- **YOUR OBJECTIVE**
Which of the lines in the data below contain the string "earlier"? Copy each of them.

Stored data entries
- - - - - - -

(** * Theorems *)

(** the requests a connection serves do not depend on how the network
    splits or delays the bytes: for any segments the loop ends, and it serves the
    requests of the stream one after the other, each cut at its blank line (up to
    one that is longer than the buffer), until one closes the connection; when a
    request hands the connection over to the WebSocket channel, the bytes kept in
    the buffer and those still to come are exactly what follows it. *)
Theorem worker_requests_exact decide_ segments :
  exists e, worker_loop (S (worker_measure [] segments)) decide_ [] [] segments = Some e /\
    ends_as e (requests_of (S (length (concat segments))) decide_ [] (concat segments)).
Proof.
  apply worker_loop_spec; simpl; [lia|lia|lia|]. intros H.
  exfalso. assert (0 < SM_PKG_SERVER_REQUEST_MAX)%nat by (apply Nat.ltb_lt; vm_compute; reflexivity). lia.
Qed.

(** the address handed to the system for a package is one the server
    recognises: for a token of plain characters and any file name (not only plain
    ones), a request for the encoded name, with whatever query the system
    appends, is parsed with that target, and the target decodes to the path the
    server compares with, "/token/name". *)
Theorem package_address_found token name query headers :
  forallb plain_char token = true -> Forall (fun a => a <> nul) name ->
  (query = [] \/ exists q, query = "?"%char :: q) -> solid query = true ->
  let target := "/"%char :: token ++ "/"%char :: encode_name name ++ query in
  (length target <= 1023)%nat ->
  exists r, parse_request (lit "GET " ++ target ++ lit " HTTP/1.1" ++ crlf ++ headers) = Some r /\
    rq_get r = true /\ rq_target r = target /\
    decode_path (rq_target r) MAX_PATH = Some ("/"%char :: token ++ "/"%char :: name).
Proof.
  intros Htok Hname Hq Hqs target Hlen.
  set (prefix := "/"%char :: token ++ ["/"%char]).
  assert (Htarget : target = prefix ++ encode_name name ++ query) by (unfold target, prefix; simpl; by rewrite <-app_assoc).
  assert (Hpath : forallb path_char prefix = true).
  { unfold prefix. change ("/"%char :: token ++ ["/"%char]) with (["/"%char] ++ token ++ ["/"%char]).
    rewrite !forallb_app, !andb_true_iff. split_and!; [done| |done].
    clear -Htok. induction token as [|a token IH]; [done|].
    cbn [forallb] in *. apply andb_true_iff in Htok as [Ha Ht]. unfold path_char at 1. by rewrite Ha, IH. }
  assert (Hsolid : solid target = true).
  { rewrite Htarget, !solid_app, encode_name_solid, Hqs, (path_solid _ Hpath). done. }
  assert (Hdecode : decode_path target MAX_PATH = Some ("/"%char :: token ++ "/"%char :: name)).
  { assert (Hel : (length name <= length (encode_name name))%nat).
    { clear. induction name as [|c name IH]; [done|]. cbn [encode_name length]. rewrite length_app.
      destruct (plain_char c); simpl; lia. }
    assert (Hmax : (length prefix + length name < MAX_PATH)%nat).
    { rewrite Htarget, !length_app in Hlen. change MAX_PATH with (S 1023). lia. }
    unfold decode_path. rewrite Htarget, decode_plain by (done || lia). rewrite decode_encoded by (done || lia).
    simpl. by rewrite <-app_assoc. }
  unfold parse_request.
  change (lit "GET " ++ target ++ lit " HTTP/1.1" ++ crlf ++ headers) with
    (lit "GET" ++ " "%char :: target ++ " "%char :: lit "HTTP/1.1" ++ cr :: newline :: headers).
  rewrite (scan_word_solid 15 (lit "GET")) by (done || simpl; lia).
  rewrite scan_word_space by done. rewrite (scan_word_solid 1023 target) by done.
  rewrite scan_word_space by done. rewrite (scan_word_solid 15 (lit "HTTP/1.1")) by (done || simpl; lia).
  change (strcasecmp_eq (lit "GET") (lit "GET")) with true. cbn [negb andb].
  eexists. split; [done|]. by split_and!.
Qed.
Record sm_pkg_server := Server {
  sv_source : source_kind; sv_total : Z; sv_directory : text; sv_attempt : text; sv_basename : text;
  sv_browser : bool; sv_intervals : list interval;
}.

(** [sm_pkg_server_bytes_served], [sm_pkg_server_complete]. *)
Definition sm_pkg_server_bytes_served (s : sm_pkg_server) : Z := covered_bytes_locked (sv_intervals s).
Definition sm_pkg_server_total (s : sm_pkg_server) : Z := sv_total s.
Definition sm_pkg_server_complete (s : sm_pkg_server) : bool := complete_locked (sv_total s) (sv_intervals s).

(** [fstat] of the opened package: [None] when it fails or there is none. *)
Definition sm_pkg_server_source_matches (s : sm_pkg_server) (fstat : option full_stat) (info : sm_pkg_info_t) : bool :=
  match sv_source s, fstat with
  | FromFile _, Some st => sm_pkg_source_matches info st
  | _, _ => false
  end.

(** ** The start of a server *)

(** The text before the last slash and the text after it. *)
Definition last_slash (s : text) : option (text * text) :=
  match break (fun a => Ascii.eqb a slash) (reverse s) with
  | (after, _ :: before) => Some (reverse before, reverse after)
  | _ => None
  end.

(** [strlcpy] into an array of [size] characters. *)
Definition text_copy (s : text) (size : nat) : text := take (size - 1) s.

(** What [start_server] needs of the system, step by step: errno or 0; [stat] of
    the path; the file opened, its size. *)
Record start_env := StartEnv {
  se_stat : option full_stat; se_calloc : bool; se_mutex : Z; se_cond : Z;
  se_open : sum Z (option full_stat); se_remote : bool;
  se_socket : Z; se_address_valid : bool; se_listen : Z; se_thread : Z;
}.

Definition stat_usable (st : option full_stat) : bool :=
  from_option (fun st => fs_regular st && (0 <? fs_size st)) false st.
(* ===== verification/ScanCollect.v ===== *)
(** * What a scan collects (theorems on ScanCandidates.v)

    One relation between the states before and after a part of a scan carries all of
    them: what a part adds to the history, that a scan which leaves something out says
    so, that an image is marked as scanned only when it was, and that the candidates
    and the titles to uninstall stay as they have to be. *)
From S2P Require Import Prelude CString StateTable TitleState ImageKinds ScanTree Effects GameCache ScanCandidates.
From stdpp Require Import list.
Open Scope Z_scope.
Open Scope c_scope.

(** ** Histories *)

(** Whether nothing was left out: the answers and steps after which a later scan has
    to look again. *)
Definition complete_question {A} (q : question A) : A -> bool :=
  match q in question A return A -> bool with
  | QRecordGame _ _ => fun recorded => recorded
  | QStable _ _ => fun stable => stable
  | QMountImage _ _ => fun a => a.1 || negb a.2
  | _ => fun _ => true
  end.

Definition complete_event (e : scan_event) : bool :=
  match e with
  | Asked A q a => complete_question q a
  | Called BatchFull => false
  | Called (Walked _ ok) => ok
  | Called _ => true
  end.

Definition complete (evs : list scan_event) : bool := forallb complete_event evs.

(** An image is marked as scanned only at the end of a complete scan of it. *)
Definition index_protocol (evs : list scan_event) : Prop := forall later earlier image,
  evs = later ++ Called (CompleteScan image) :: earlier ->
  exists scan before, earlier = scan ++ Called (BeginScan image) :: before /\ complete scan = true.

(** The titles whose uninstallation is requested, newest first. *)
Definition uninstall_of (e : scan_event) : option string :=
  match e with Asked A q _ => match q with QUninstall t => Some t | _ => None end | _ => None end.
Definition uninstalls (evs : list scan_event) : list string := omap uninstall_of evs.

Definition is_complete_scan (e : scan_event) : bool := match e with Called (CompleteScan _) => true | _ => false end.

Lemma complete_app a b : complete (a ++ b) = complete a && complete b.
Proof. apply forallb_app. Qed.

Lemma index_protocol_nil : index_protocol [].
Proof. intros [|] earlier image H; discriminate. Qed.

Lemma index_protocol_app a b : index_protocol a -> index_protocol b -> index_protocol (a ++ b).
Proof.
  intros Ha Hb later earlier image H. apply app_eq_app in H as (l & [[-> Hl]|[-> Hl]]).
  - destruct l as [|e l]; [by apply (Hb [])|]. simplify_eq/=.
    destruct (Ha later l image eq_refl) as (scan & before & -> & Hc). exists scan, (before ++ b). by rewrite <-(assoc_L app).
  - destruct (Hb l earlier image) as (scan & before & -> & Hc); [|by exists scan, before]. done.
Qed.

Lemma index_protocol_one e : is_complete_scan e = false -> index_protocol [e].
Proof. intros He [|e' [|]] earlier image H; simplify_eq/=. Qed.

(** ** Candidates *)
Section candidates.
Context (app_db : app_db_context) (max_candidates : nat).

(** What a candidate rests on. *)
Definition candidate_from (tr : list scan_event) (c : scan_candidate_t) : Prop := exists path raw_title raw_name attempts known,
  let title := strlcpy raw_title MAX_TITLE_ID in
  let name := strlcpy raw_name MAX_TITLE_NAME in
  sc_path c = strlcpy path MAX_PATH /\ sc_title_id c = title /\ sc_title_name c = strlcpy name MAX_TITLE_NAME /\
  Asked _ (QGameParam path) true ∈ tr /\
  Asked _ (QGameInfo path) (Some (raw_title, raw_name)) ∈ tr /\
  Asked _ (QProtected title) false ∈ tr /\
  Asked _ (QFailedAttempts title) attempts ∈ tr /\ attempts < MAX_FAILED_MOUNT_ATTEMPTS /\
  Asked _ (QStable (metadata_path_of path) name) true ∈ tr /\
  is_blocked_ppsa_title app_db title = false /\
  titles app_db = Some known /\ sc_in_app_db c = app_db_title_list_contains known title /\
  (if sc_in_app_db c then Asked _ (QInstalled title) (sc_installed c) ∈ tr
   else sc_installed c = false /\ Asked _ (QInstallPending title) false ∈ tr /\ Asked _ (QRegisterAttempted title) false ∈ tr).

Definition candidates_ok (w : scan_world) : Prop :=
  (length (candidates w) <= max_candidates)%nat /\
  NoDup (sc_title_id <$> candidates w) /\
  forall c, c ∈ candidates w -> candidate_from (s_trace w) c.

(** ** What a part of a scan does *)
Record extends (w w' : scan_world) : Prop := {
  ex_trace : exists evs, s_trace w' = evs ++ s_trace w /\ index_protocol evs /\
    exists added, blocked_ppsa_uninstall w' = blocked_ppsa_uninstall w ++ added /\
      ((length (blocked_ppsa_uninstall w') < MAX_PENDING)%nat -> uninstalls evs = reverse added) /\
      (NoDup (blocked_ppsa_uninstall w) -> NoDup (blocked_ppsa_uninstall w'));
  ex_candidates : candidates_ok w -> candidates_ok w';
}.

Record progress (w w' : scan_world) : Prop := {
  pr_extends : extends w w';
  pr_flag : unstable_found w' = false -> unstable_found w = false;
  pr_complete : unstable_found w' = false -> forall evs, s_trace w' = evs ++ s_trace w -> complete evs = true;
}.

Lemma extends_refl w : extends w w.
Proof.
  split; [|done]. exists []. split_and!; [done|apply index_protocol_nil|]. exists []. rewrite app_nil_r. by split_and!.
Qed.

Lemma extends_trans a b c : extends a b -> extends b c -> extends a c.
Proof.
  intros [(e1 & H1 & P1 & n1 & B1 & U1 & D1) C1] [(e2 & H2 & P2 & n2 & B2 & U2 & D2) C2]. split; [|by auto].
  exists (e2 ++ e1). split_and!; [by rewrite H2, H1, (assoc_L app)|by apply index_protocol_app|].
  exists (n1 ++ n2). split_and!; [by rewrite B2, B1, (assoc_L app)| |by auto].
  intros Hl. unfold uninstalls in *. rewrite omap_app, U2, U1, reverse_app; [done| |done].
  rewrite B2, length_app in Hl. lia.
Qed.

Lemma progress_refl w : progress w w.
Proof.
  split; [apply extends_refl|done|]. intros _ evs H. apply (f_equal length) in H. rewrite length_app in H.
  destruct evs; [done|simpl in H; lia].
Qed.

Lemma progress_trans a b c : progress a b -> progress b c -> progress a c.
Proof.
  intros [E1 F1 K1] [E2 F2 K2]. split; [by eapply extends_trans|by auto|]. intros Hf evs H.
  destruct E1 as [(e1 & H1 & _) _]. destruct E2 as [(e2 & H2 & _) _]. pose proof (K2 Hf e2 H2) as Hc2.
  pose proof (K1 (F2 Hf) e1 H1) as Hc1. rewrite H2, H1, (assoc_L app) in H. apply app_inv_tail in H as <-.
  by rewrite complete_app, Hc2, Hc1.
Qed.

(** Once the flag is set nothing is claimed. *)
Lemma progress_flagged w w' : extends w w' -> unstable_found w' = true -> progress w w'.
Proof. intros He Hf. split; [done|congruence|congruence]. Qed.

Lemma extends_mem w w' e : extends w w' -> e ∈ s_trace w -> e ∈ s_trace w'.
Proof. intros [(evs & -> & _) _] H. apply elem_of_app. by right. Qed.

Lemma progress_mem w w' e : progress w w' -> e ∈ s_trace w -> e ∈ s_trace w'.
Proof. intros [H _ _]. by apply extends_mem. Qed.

- - - - - - -

- **EXPECTED OUTPUT**
Definition index_protocol (evs : list scan_event) : Prop := forall later earlier image,
  evs = later ++ Called (CompleteScan image) :: earlier ->
  exists scan before, earlier = scan ++ Called (BeginScan image) :: before /\ complete scan = true.
Proof. intros [|] earlier image H; discriminate. Qed.
  intros Ha Hb later earlier image H. apply app_eq_app in H as (l & [[-> Hl]|[-> Hl]]).
  - destruct (Hb l earlier image) as (scan & before & -> & Hc); [|by exists scan, before]. done.
Proof. intros He [|e' [|]] earlier image H; simplify_eq/=. Qed.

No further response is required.